▶ **Task item**
Which lines run from the start of the data below to the line containing "(group topic : string) (partition b"? Set them down exactly, with none added.

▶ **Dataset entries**
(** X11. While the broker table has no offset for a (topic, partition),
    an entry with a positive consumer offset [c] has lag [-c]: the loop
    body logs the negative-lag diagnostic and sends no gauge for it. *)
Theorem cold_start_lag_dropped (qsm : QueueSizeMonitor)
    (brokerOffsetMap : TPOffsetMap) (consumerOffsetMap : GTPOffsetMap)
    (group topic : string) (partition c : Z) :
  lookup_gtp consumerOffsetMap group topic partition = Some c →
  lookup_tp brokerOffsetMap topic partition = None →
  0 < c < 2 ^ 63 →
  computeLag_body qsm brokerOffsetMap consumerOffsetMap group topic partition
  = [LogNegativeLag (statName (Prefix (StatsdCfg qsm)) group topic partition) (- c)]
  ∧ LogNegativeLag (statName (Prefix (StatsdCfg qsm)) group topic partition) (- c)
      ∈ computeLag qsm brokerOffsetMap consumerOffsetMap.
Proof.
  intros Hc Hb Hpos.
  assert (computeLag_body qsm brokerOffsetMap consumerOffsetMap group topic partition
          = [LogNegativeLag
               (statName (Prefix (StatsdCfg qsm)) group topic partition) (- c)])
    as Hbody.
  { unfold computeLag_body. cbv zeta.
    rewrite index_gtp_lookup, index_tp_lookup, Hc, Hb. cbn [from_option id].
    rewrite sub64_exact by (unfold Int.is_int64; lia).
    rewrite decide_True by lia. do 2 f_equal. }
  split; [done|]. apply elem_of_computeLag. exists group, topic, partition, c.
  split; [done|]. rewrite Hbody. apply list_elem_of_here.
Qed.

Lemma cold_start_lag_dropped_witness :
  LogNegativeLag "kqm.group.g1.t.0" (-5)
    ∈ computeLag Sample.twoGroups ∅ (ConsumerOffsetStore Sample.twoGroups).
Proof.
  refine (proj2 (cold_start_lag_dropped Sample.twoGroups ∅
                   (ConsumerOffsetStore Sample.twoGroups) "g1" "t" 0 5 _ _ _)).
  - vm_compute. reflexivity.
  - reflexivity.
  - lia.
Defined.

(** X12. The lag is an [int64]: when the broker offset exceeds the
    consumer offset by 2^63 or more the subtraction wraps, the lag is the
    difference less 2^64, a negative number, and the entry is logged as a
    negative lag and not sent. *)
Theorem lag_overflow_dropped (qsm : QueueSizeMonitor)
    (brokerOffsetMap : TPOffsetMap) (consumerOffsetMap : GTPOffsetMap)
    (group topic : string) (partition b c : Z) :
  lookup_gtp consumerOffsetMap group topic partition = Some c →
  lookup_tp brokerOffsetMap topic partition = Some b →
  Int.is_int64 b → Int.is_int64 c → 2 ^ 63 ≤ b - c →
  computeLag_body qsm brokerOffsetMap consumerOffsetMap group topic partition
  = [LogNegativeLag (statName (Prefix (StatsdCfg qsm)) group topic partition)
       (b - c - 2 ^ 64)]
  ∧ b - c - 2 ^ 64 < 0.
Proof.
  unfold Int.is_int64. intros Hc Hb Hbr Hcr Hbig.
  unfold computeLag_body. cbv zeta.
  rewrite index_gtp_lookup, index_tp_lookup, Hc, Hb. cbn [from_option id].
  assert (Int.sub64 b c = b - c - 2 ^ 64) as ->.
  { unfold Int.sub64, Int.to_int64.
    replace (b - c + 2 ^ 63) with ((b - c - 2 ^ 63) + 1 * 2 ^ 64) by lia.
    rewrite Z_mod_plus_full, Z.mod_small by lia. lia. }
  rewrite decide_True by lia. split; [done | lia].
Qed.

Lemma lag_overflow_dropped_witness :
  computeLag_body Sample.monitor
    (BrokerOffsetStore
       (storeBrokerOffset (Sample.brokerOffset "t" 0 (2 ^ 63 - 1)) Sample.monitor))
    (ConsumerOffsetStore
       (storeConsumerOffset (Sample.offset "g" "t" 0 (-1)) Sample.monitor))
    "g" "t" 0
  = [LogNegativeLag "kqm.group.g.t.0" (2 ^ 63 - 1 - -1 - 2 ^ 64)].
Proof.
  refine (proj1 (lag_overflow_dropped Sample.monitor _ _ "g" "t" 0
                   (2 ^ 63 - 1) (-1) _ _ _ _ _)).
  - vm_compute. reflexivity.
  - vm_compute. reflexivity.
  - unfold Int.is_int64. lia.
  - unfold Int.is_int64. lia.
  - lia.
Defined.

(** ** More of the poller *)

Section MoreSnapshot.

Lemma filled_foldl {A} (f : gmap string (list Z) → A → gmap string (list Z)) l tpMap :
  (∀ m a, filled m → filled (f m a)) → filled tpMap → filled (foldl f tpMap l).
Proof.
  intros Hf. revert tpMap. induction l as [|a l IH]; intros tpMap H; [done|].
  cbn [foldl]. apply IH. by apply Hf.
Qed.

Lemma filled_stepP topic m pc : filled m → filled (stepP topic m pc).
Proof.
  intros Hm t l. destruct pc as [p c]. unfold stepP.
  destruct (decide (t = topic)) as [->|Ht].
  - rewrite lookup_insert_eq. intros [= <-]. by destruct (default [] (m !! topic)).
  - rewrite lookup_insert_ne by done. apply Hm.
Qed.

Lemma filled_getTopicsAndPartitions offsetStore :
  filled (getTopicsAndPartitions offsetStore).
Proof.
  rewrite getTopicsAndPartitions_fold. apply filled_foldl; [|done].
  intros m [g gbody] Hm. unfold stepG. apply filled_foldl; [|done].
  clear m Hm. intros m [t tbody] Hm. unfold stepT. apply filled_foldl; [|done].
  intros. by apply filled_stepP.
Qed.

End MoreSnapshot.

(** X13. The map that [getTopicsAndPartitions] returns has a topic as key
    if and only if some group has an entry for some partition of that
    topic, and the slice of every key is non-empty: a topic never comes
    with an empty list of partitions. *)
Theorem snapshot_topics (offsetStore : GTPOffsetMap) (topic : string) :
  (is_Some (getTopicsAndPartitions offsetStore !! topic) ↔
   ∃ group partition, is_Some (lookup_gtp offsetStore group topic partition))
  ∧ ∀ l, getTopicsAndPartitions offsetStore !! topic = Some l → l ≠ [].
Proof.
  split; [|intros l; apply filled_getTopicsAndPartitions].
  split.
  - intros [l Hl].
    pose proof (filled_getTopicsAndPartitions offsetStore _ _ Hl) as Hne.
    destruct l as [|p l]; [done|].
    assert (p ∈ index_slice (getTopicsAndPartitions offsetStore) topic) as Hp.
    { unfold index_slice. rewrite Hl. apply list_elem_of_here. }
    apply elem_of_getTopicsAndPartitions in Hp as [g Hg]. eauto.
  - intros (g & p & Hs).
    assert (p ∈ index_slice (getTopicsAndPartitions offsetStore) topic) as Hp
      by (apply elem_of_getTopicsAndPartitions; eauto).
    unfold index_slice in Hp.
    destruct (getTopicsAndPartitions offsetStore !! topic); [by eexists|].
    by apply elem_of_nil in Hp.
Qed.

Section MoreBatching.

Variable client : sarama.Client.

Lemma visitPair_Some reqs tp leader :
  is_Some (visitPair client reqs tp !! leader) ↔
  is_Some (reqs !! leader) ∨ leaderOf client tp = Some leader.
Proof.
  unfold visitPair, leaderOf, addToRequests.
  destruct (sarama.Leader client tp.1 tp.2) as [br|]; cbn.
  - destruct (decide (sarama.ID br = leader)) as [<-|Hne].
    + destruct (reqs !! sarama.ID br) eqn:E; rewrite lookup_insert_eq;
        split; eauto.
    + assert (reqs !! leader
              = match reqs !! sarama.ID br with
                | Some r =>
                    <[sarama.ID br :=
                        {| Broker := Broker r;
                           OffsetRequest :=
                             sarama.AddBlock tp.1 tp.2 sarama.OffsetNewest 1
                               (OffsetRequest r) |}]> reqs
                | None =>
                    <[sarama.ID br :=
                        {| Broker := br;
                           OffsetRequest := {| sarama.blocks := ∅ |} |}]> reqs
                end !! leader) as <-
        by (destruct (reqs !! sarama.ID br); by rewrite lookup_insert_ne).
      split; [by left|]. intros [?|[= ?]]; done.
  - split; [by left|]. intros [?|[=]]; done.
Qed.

▶ **Solution to the problem**
(** X11. While the broker table has no offset for a (topic, partition),
    an entry with a positive consumer offset [c] has lag [-c]: the loop
    body logs the negative-lag diagnostic and sends no gauge for it. *)
Theorem cold_start_lag_dropped (qsm : QueueSizeMonitor)
    (brokerOffsetMap : TPOffsetMap) (consumerOffsetMap : GTPOffsetMap)
    (group topic : string) (partition c : Z) :
  lookup_gtp consumerOffsetMap group topic partition = Some c →
  lookup_tp brokerOffsetMap topic partition = None →
  0 < c < 2 ^ 63 →
  computeLag_body qsm brokerOffsetMap consumerOffsetMap group topic partition
  = [LogNegativeLag (statName (Prefix (StatsdCfg qsm)) group topic partition) (- c)]
  ∧ LogNegativeLag (statName (Prefix (StatsdCfg qsm)) group topic partition) (- c)
      ∈ computeLag qsm brokerOffsetMap consumerOffsetMap.
Proof.
  intros Hc Hb Hpos.
  assert (computeLag_body qsm brokerOffsetMap consumerOffsetMap group topic partition
          = [LogNegativeLag
               (statName (Prefix (StatsdCfg qsm)) group topic partition) (- c)])
    as Hbody.
  { unfold computeLag_body. cbv zeta.
    rewrite index_gtp_lookup, index_tp_lookup, Hc, Hb. cbn [from_option id].
    rewrite sub64_exact by (unfold Int.is_int64; lia).
    rewrite decide_True by lia. do 2 f_equal. }
  split; [done|]. apply elem_of_computeLag. exists group, topic, partition, c.
  split; [done|]. rewrite Hbody. apply list_elem_of_here.
Qed.

Lemma cold_start_lag_dropped_witness :
  LogNegativeLag "kqm.group.g1.t.0" (-5)
    ∈ computeLag Sample.twoGroups ∅ (ConsumerOffsetStore Sample.twoGroups).
Proof.
  refine (proj2 (cold_start_lag_dropped Sample.twoGroups ∅
                   (ConsumerOffsetStore Sample.twoGroups) "g1" "t" 0 5 _ _ _)).
  - vm_compute. reflexivity.
  - reflexivity.
  - lia.
Defined.

(** X12. The lag is an [int64]: when the broker offset exceeds the
    consumer offset by 2^63 or more the subtraction wraps, the lag is the
    difference less 2^64, a negative number, and the entry is logged as a
    negative lag and not sent. *)
Theorem lag_overflow_dropped (qsm : QueueSizeMonitor)
    (brokerOffsetMap : TPOffsetMap) (consumerOffsetMap : GTPOffsetMap)
    (group topic : string) (partition b c : Z) :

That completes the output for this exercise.